Auch bei der Energiepolitik kann von einer radikalen Wende keine Rede sein. Zwar gehen die Aufwendungen zur Erschließung neuer Quellen fossiler Energieträger krisenbedingt ebenfalls zurück, doch sind diese mit zirka 380 Milliarden US-Dollar immer noch um ein Vielfaches höher als die Aufwendungen für erneuerbare Energien. Das höchstwahrscheinlich schon global überschrittene Fördermaximum bei Öl, der Peak Oil, führt nicht etwa zur einer radikalen Energiewende, sondern zur Radikalisierung der bestehenden Energiepolitik. Wie Junkies stürzen sich Staaten und Konzerne auf die verbliebenen Reserven an Energieträgern, es wird fieberhaft in allen Ecken und Enden der Welt nach neuen Erdgas- und Ölvorkommen gefahndet.
Das Abschmelzen des Eispanzers in der Arktis verleitet deren Anrainerstaaten nur zu einem Wettlauf um die unter dem rapide schmelzenden Eis verborgenen fossilen Energieträger – um noch mehr CO2 in die Luft pusten zu können. Überall wird die kostspielige Erschließung neuer, bislang nicht rentabler Öl- und Gasfelder erwogen, wie beispielsweise vor der Küste Brasiliens. Die ökologisch desaströse Ausbeute von Ölsand in Kanada war noch vor einer Dekade kaum lohnenswert, nun sprudeln bei den daran beteiligten Konzernen – trotz des zeitweiligen krisenbedingten Preiseinbruchs – die Gewinne. Wie die jüngsten Spekulationsexzesse an den Rohstoffmärkten bereits andeuten, wird auch kurzfristig ein eventueller – durch staatliche Konjunkturpakete und spekulative Blasenbildung befeuerter – Wirtschaftsaufschwung aufgrund der zur Neige gehenden fossilen Energieträger abgewürgt werden. Die in einem solchen Fall erneut explodierenden Preise für Energieträger und Lebensmittel dürften zu einem massiven Inflationsschub beitragen.
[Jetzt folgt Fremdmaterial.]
(** ** What the scan returns *)

Lemma gather_elem_of f files l p :
  gather f files = Some l ->
  p ∈ l <-> exists file a, file ∈ files /\ f file = Some a /\ p ∈ a.
Proof.
  revert l. induction files as [|file files IH]; intros l; simpl.
  - intros [= <-]. split; [by intros ?%elem_of_nil|].
    by intros (? & ? & ?%elem_of_nil & _).
  - destruct (f file) as [a|] eqn:Ef; [|done].
    destruct (gather f files) as [b|]; [|done]. intros [= <-].
    rewrite elem_of_app, (IH b eq_refl). split.
    + intros [Ha|(file' & a' & Hin & Hf & Hp)].
      * exists file, a. split_and!; [left|done|done].
      * exists file', a'. split_and!; [by right|done|done].
    + intros (file' & a' & [->|Hin]%elem_of_cons & Hf & Hp).
      * left. congruence.
      * right. by exists file', a'.
Qed.

Lemma gather_is_Some f files :
  is_Some (gather f files) <-> forall file, file ∈ files -> is_Some (f file).
Proof.
  induction files as [|file files IH]; simpl.
  - split; [by intros _ ? ?%elem_of_nil|eauto].
  - split.
    + destruct (f file) as [a|] eqn:Ef; [|by intros [? [=]]].
      destruct (gather f files) as [b|]; [|by intros [? [=]]].
      intros _ file' [->|Hin]%elem_of_cons; [by rewrite Ef|].
      apply IH; eauto.
    + intros H. destruct (H file) as [a ->]; [left|].
      destruct (proj2 IH) as [b ->]; [|eauto].
      intros file' Hin. apply H. by right.
Qed.


Lemma contribution_nonrec fs sub file :
  contribution fs false sub file = Some (if is_file fs file then [file] else []).
Proof. unfold contribution. by repeat case_match. Qed.

Lemma gather_nonrec fs sub files :
  gather (contribution fs false sub) files = Some (filter (fun p => is_file fs p = true) files).
Proof.
  induction files as [|file files IH]; simpl; [done|].
  rewrite contribution_nonrec, IH. rewrite filter_cons.
  destruct (is_file fs file); by case_decide.
Qed.

(** Without recursion the scan lists the regular files among the
    children, in the order of the directory. *)
Lemma scan_nonrec fuel fs dir :
  scan (S fuel) fs dir false =
    Some (filter (fun p => is_file fs p = true) (children fs dir)).
Proof. simpl. apply gather_nonrec. Qed.

Lemma joinpath_app dir name rest :
  dir ++ name :: rest = joinpath dir name ++ rest.
Proof. unfold joinpath. by rewrite <- app_assoc. Qed.

(** Every path of the scan is a regular file strictly below the
    directory. *)
Lemma scan_sound fuel fs dir rec l p :
  scan fuel fs dir rec = Some l -> p ∈ l ->
  is_file fs p = true /\ exists name rest, p = dir ++ name :: rest.
Proof.
  revert dir l p. induction fuel as [|fuel IH]; intros dir l p; [done|].
  simpl. intros Hg Hp.
  apply (gather_elem_of _ _ _ p Hg) in Hp as (file & a & Hin & Hc & Hpa).
  apply elem_of_children in Hin as (es & name & j & _ & _ & ->).
  unfold contribution in Hc.
  destruct (is_file fs (joinpath dir name)) eqn:Hf.
  - injection Hc as <-. apply list_elem_of_singleton in Hpa as ->.
    split; [done|]. by exists name, [].
  - destruct (is_dir fs (joinpath dir name)), rec;
      try (injection Hc as <-; by apply elem_of_nil in Hpa).
    destruct (IH _ _ _ Hc Hpa) as [Hfile (n & rest & ->)].
    split; [done|]. exists name, (n :: rest). by rewrite <- joinpath_app.
Qed.


(** ** No duplicates *)


#[global] Instance joinpath_inj dir : Inj (=) (=) (joinpath dir).
Proof.
  intros n1 n2 H. unfold joinpath in H. by apply app_inv_head in H as [= ->].
Qed.




(** ** Finite depth and termination *)

Lemma bounded_not_dir d fs p : is_dir fs p = false -> bounded d fs p = true.
Proof.
  unfold is_dir. destruct d; simpl.
  - unfold is_dir. by intros ->.
  - by destruct (stat fs p) as [[f|es|t|]|].
Qed.


Lemma scan_bounded fuel fs dir :
  is_Some (scan fuel fs dir true) -> bounded fuel fs dir = true.
Proof.
  revert dir. induction fuel as [|fuel IH]; intros dir; [by intros [? [=]]|].
  simpl. intros Hg.
  destruct (stat fs dir) as [[f|es|t|]|] eqn:Hstat; try done.
  apply forallb_forall. intros [name j] Hin%list_elem_of_In. simpl.
  assert (is_Some (contribution fs true (fun f => scan fuel fs f true)
                     (joinpath dir name))) as Hc.
  { apply (proj1 (gather_is_Some _ (children fs dir))); [done|].
    apply elem_of_children. by exists es, name, j. }
  unfold contribution in Hc.
  destruct (is_dir fs (joinpath dir name)) eqn:Hd;
    [|by apply bounded_not_dir].
  destruct (is_file fs (joinpath dir name)) eqn:Hf.
  { apply is_file_not_dir in Hf. congruence. }
  by apply IH.
Qed.


(** ** The limit on symbolic links bounds the recursion *)







(** ** Chains of directories *)















(** ** The scanner *)








(** The scan of [srv/], where [srv/a/loop] leads back to [srv/], returns
    [f.txt] once for every number of turns from none to [MAXSYMLINKS]. *)
Lemma fs_cycle_scan_paths :
  match result (read_files 123 fs_cycle (Args ["srv"] true false)
                  ["srv"] true) with
  | Ret l => length l = 41 /\ NoDup l
  | _ => False
  end.
Proof.
  vm_compute read_files. split; [reflexivity|].
  apply (bool_decide_unpack _). by vm_compute.
Qed.


(** C8: when the path to scan does not exist or is not a directory, the
    scan raises the not-a-directory error ([TypeError]) at once, nothing
    printed and no entry produced; raised for the root, it aborts the build
    of the page. *)
Theorem not_a_directory_aborts fs args fuel :
  (forall dir rec,
     is_dir fs dir = false ->
     read_files (S fuel) fs args dir rec =
       ([], Raise (TypeError (path_str dir +:+ " is not a directory"))))
  /\ (is_dir fs (scan_dir args) = false ->
      index (S fuel) fs args =
        ([], Raise (TypeError (path_str (scan_dir args)
                               +:+ " is not a directory")))).
Proof.
  assert (forall dir rec,
            is_dir fs dir = false ->
            read_files (S fuel) fs args dir rec =
              ([], Raise (TypeError (path_str dir +:+ " is not a directory"))))
    as H.
  { intros dir rec Hd. simpl. by rewrite Hd. }
  split; [done|]. intros Hd. unfold index. by rewrite (H _ _ Hd).
Qed.

(** A regular file as root, then a path that does not exist. *)
Lemma not_a_directory_aborts_witness :
  index 1 fs_empty (Args ["srv.txt"] false false) =
    ([], Raise (TypeError "srv.txt is not a directory"))
  /\ index 1 fs_empty (Args ["nowhere"] true false) =
    ([], Raise (TypeError "nowhere is not a directory")).
Proof.
  split.
  - apply (proj2 (not_a_directory_aborts fs_empty
                    (Args ["srv.txt"] false false) 0)). reflexivity.
  - apply (proj2 (not_a_directory_aborts fs_empty
                    (Args ["nowhere"] true false) 0)). reflexivity.
Defined.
Vielleicht noch verhängnisvoller ist der mit den ersten Pauperisierungsschüben in den Industrieländern – insbesondere in den USA – einhergehende Meinungsumschwung bezüglich des Umwelt- und Klimaschutzes. Einer Umfrage zufolge bezweifeln in den Vereinigten Staaten immer mehr Menschen den Klimawandel. Während im April 2008 etwa 71 Prozent der US-Amerikaner der Meinung waren, daß es klare Hinweise für den Klimawandel gebe, waren es im Oktober 2009 nur noch 57 Prozent aller vom US-Forschungszentrum Pew befragten Umfrageteilnehmer. Auch die Zahl der Personen, die die globale Erwärmung als ein ernsthaftes Problem wahrnehmen, sank von 44 Prozent im April 2008 auf nur noch 35 Prozent im Oktober 2009.
Propaganda und Wirklichkeit
Diese Unfähigkeit des Systems, auf diese schwerwiegendsten zivilisatorischen Bedrohungen – die Ressourcenverknappung und den Klimawandel – adäquat zu reagieren und statt dessen mit einer Radikalisierung der bestehenden Energiepolitik die entgegengesetzte Richtung einzuschlagen, ist auf mehrere Ursachen zurückzuführen.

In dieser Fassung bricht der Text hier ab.